(** Overwriting the [width] bytes that sit right after [pre]. *)
Lemma list_inserts_splice (pre mid post bs : list Z) :
  length bs = length mid ->
  list_inserts (length pre) bs (pre ++ mid ++ post) = pre ++ bs ++ post.
Proof.
  intros Hlen.
  replace (length pre) with (length pre + 0)%nat by lia.
  rewrite list_inserts_app_r. f_equal. by apply list_inserts_0_r.
Qed.

End LittleEndian.

(** ** [DataView] accesses that are in range *)

Section DataViewFacts.

Import DataView.

Lemma getUint_app width (pre bs post : list Z) :
  length bs = width ->
  getUint width (pre ++ bs ++ post) (len pre) = Ok (le_value bs).
Proof.
  intros Hw. unfold getUint. rewrite in_bounds_app by done.
  f_equal. by apply uint_at_app.
Qed.

Lemma setUint_app width (pre mid post : list Z) v :
  length mid = width ->
  setUint width (pre ++ mid ++ post) (len pre) v
  = Ok (pre ++ le_bytes width v ++ post).
Proof.
  intros Hw. unfold setUint. rewrite in_bounds_app by done.
  f_equal. unfold len. rewrite Nat2Z.id.
  apply list_inserts_splice. by rewrite length_le_bytes.
Qed.

Lemma getUint_in_bounds width view off :
  in_bounds view off width = true ->
  getUint width view off = Ok (uint_at width view off).
Proof. intros H. unfold getUint. by rewrite H. Qed.

Lemma getUint_out_of_bounds width view off :
  in_bounds view off width = false ->
  getUint width view off = Throw RangeError.
Proof. intros H. unfold getUint. by rewrite H. Qed.

End DataViewFacts.

(** ** The command builders *)

Section Builders.

Import DataView.

Lemma setUint_at width (pre mid post : list Z) off v :
  len pre = off -> length mid = width ->
  setUint width (pre ++ mid ++ post) off v
  = Ok (pre ++ le_bytes width v ++ post).
Proof. intros <- Hw. by apply setUint_app. Qed.

Lemma getUint_at width (pre bs post : list Z) off :
  len pre = off -> length bs = width ->
  getUint width (pre ++ bs ++ post) off = Ok (le_value bs).
Proof. intros <- Hw. by apply getUint_app. Qed.

Lemma replicate_params (n : nat) :
  replicate (4 * S n) 0 = replicate 4 0 ++ replicate (4 * n) 0.
Proof. rewrite <- replicate_add. f_equal. lia. Qed.

Lemma len_commandContainer opcode tx params :
  len (commandContainer opcode tx params) = 12 + 4 * len params.
Proof.
  unfold commandContainer. rewrite !len_app, !len_le_bytes.
  assert (len (flat_map (le_bytes 4) params) = 4 * len params) as ->.
  { induction params as [|p ps IH]; [done|].
    cbn [flat_map]. rewrite len_app, len_le_bytes, IH. unfold len. simpl length. lia. }
  lia.
Qed.
(** * Vertical layout of a bridge (waterfall) chart

    A shallow embedding of [src/ponte/bridge.py]: the class [Bridge], its
    constructor, [add_layer], [_plot] and [_calc_bottom], followed by the
    properties of the layout that the specification lists.

    The chart keeps its layers in a Python list and draws them with one
    [ax.bar] call per layer.  The matplotlib axes are modelled by what the
    code does to them: the tick positions and labels it sets and the
    sequence of [bar] calls issued since the last [clear].  The [bottom]
    argument of the k-th call is the bottom vector of the k-th layer. *)

From Stdlib Require Floats.PrimFloat Floats.SpecFloat Floats.FloatOps.
From Stdlib Require Floats.FloatAxioms.
From stdpp Require Import base list strings.

(** ** Numbers

    Layer values are numpy float arrays ([np.array(values).astype(float)]);
    the only operations the code applies to their entries are [x + y], the
    literal [0] and [np.nan_to_num].  The model is written against that
    interface; the arrays themselves are IEEE binary64, the instance
    below.  What is proved for every [Number] uses no law of arithmetic;
    what needs one is proved for binary64. *)

Class Number (num : Type) := {
  zero : num;                   (* the literal 0 *)
  add : num → num → num;        (* x + y *)
  isnan : num → bool;           (* np.isnan, the gap sentinel *)
  nan_to_num : num → num        (* np.nan_to_num on one entry *)
}.

(** IEEE binary64, the dtype of the arrays. *)
Module Binary64.
Import PrimFloat.

Definition max_float : float := 0x1.fffffffffffffp+1023%float.

(* numpy's defaults: nan -> 0.0, +inf -> largest finite, -inf -> most
   negative finite *)
Definition f_nan_to_num (x : float) : float :=
  if PrimFloat.is_nan x then 0%float
  else if PrimFloat.is_infinity x then
    (if PrimFloat.ltb x 0%float then PrimFloat.opp max_float else max_float)
  else x.

#[global] Instance float_number : Number float := {
  zero := 0%float;
  add := PrimFloat.add;
  isnan := PrimFloat.is_nan;
  nan_to_num := f_nan_to_num
}.
(** * yakwith.ai voice chat API: a shallow embedding and its properties

    The development follows the two source files

    - [voice_chat/data_classes/mongodb_helper.py] (module [MongoHelper]),
    - [voice_chat/chat_api.py]                    (module [ChatApi]),

    with the collaborators that live elsewhere in the repository
    ([yak_agents.py], [service/azure_TTS.py], [data_classes/data_models.py],
    [data_classes/chat_data_classes.py]) either taken as parameters or
    modelled from the specification; each such definition says so.

    Python exceptions are values of [PyExn]; a call that may raise returns a
    [Result].  Mutable objects shared between a request handler and a
    streaming generator live in an explicit heap. *)

From Stdlib Require Import ZArith.
From stdpp Require Import base option list strings gmap fin_maps sorting.

Open Scope string_scope.
Open Scope list_scope.

(** ** Python exceptions and results *)

Inductive PyExn : Type :=
| RuntimeError (msg : string)
| KeyError (key : string)
| AttributeError (obj attr : string)
| UnboundLocalError (var : string)
| NameError (var : string)
| TypeError (msg : string)
| ValueError (msg : string)
| IndexError (msg : string)
| NotImplementedError (msg : string)
| SystemError (msg : string)
| BackendError (msg : string).

#[global] Instance PyExn_eq_dec : EqDecision PyExn.
Proof. solve_decision. Defined.

(** Python's [UnboundLocalError] is a subclass of [NameError]. *)
Definition is_NameError (e : PyExn) : bool :=
  match e with
  | UnboundLocalError _ | NameError _ => true
  | _ => false
  end.

Inductive Result (A : Type) : Type :=
| Returns (a : A)
| Raises (e : PyExn).
Arguments Returns {A} a.
Arguments Raises {A} e.

#[global] Instance Result_ret : MRet Result := @Returns.
#[global] Instance Result_bind : MBind Result :=
  λ A B f m, match m with Returns a => f a | Raises e => Raises e end.
#[global] Instance Result_fmap : FMap Result :=
  λ A B f m, match m with Returns a => Returns (f a) | Raises e => Raises e end.

(** [for x in l: f x], stopping at the first exception. *)
Fixpoint mapR {A B} (f : A → Result B) (l : list A) : Result (list B) :=
  match l with
  | [] => Returns []
  | x :: l' => y ← f x; ys ← mapR f l'; Returns (y :: ys)
  end.

(** Attribute access on [None]. *)
Definition NoneType_has_no (attr : string) : PyExn := AttributeError "NoneType" attr.

(** Values found in the loosely typed [Menu.collection] dictionary. *)
Inductive PyVal : Type :=
| PInt (z : Z)
| PStr (s : string).

#[global] Instance PyVal_eq_dec : EqDecision PyVal.
Proof. solve_decision. Defined.

(** ** Python text

    A Python [str] is a sequence of characters (code points).  The strings
    of this development hold the UTF-8 encoding of the text: a byte of the
    form [10xxxxxx] continues the character begun before it, every other
    byte begins a character. *)
Definition is_continuation (a : Ascii.ascii) : bool :=
  match a with
  | Ascii.Ascii _ _ _ _ _ _ b6 b7 => b7 && negb b6
  end.

(** [len(s)]: the number of characters. *)
Fixpoint py_len (s : string) : nat :=
  match s with
  | EmptyString => 0%nat
  | String a s' => if is_continuation a then py_len s' else S (py_len s')
  end.

(** [for c in s]: the characters of [s], each a string of its own. *)
Fixpoint chars (s : string) : list string :=
  match s with
  | EmptyString => []
  | String a s' =>
      match s' with
      | EmptyString => [String a EmptyString]
      | String b _ =>
          if is_continuation b then
            match chars s' with
            | c :: cs => String a c :: cs
            | [] => [String a EmptyString]
            end
          else String a EmptyString :: chars s'
      end
  end.
(** Nothing is left to open or to end for the class. *)
Definition settled (cls : ConditionClass) (s : Store) : Prop :=
  to_be_created cls s = (Ok [], s) /\ to_be_ended cls s = (Ok [], s).

(** With [execute] set, every condition whose key is not in [ids0] (the
    keys before the run) has exactly one [INITIAL] row per initial method
    of the class. *)
Definition initial_once (cls : ConditionClass) (execute : bool)
    (ids0 : list nat) (s : Store) : Prop :=
  execute = true ->
  forall i, In i (map cond_id (conditions s)) -> ~ In i ids0 ->
  forall m, In m (_get_action_methods cls "initial") ->
    count_records s i (__name__ m) INITIAL = 1%nat.

(** Reconciliation run again at each of the times [ts]. *)
Definition reconcile_again (cls : ConditionClass) (execute : bool)
    (ts : list datetime) (s : Store) : Store :=
  fold_left (fun s t => snd (reconcile cls execute (set_clock t s))) ts s.

(** The computation ends without an exception and keeps the invariant
    [I]. *)
Definition safe {A} (I : Store -> Prop) (m : M A) : Prop :=
  hoare I m (fun _ => I) (fun _ _ => False).

(** The rows of [s] that the store [s'] of a later moment still holds:
    same key, same [created], same subject. *)
Definition same_row (c c' : Condition) : Prop :=
  cond_id c' = cond_id c /\ created c' = created c /\
  content_type c' = content_type c /\ object_id c' = object_id c.

(** The last [def] of a name in a class body. *)
Definition last_def (body : list Method) (m : Method) : Prop :=
  exists pre post, body = pre ++ m :: post /\
                   ~ In (__name__ m) (map __name__ post).

(** Customer 1 with two open conditions: a table no run of the engine
    produces, but one a second process or the admin site can leave. *)
Definition store_two_open : Store :=
  mkStore [mkCondition 1 0 None (mkContentType "billing" "overdue") 1;
           mkCondition 2 0 None (mkContentType "billing" "overdue") 1]
          [] 0 [].

(** The rows the trace shows inserted, in order. *)
Definition saved_rows (tr : list Event) : list Action :=
  flat_map (fun ev => match ev with Saved a => [a] | Called _ _ _ => [] end)
           tr.

(** [Action.objects.create(condition=c, action_type=ty, name=n)] called [k]
    times in a row. *)
Definition record_again (c : Condition) (ty : ActionType) (n : string)
    (k : nat) : M unit :=
  for_each (repeat tt k)
           (fun _ => Action_objects_create c ty n ;;; ret tt).

(** ** A worked example

    The class [Overdue] of the end-to-end example of the specification,
    with two more actions, and a class that forgot [exists_when]. *)

Definition field (n : string) (r : Row) : Z :=
  match find (fun kv => String.eqb (fst kv) n) (fields r) with
  | Some kv => snd kv
  | None => 0%Z
  end.
Lemma open_output_file_twice_distinct_witness :
  open_output_file format_braces writable "/home/u/out-{}.ogv" taken =
    (set_fs (cons "/home/u/out-3.ogv") taken, Ok (mkFile "/home/u/out-3.ogv")) /\
  open_output_file format_braces writable "/home/u/out-{}.ogv"
                   (set_fs (cons "/home/u/out-3.ogv") taken) =
    (set_fs (cons "/home/u/out-4.ogv") (set_fs (cons "/home/u/out-3.ogv") taken),
     Ok (mkFile "/home/u/out-4.ogv")) /\
  "/home/u/out-3.ogv" <> "/home/u/out-4.ogv".
Proof.
  split; [vm_compute; reflexivity|]. split; [vm_compute; reflexivity|].
  apply (open_output_file_twice_distinct format_braces writable
           "/home/u/out-{}.ogv" "/home/u/out-{}.ogv" taken
           (set_fs (cons "/home/u/out-3.ogv") taken)
           (set_fs (cons "/home/u/out-4.ogv") (set_fs (cons "/home/u/out-3.ogv") taken))
           (mkFile "/home/u/out-3.ogv") (mkFile "/home/u/out-4.ogv"));
    vm_compute; reflexivity.
Defined.

Lemma open_output_file_format_error_witness :
  contains_char "{" "/home/u/out-{.ogv" = true /\
  open_output_file format_unbalanced writable "/home/u/out-{.ogv" taken =
    (taken, Raise (ValueError "expected '}' before end of string")).
Proof.
  split; [reflexivity|].
  apply (open_output_file_format_error format_unbalanced writable "/home/u/out-{.ogv"
           (fun _ => EmptyString) taken 0%nat
           (ValueError "expected '}' before end of string")).
  - reflexivity.
  - repeat constructor.
  - intros j Hj. exfalso. exact (Nat.nlt_0_r j Hj).
  - reflexivity.
  - exact I.
Defined.
(* ===== verification/_CoqProject ===== *)
-Q . S2P
Prelude.v
Bytes.v
GoStrings.v
Chars.v
Net.v
Regex.v
Hashing.v
Sorting.v
Json.v
VkErrors.v
Form.v
Obfs.v
Replay.v
DirectConn.v
Dispatcher.v
Slider.v
Creds.v
Captcha.v
CaptchaChain.v
TokenChain.v
Hashes.v
WorkerGroup.v
Protocol.v
Session.v
WgConfig.v
CoreRuntime.v
SessionRun.v
SessionLoop.v
Flags.v
Ip.v
Router.v
Url.v
Links.v
Dns.v
Effects.v
Threads.v
WgParse.v
Tunnel.v
Profiles.v
Subscription.v
Targets.v
Connect.v
Running.v
Commands.v
Share.v
SubCommands.v
Listing.v
Disconnect.v
Listen.v
Supervisor.v
Control.v
BlFiles.v
Paths.v
BlCommand.v
Import.v
GroupRun.v
NftRule.v
RawTun.v
Runner.v
Names.v
Usage.v
Fetch.v
SelfTest.v
TestCmd.v
Cursor.v
Requests.v
CoreStart.v
Process.v
Browsers.v
Monitor.v
Cli.v
Debug.v
SplitCfg.v
ChainRequests.v
Dialing.v
Farewell.v
SubReport.v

:: WHAT IS BEING ASKED ::
Reproduce word for word the lines of the records above, beginning at the first and ending with the line where "intros Hw. unfold setUint." appears, and nothing past it.

:: YOUR RESPONSE ::
(** Overwriting the [width] bytes that sit right after [pre]. *)
Lemma list_inserts_splice (pre mid post bs : list Z) :
  length bs = length mid ->
  list_inserts (length pre) bs (pre ++ mid ++ post) = pre ++ bs ++ post.
Proof.
  intros Hlen.
  replace (length pre) with (length pre + 0)%nat by lia.
  rewrite list_inserts_app_r. f_equal. by apply list_inserts_0_r.
Qed.

End LittleEndian.

(** ** [DataView] accesses that are in range *)

Section DataViewFacts.

Import DataView.

Lemma getUint_app width (pre bs post : list Z) :
  length bs = width ->
  getUint width (pre ++ bs ++ post) (len pre) = Ok (le_value bs).
Proof.
  intros Hw. unfold getUint. rewrite in_bounds_app by done.
  f_equal. by apply uint_at_app.
Qed.

Lemma setUint_app width (pre mid post : list Z) v :
  length mid = width ->
  setUint width (pre ++ mid ++ post) (len pre) v
  = Ok (pre ++ le_bytes width v ++ post).
Proof.
  intros Hw. unfold setUint. rewrite in_bounds_app by done.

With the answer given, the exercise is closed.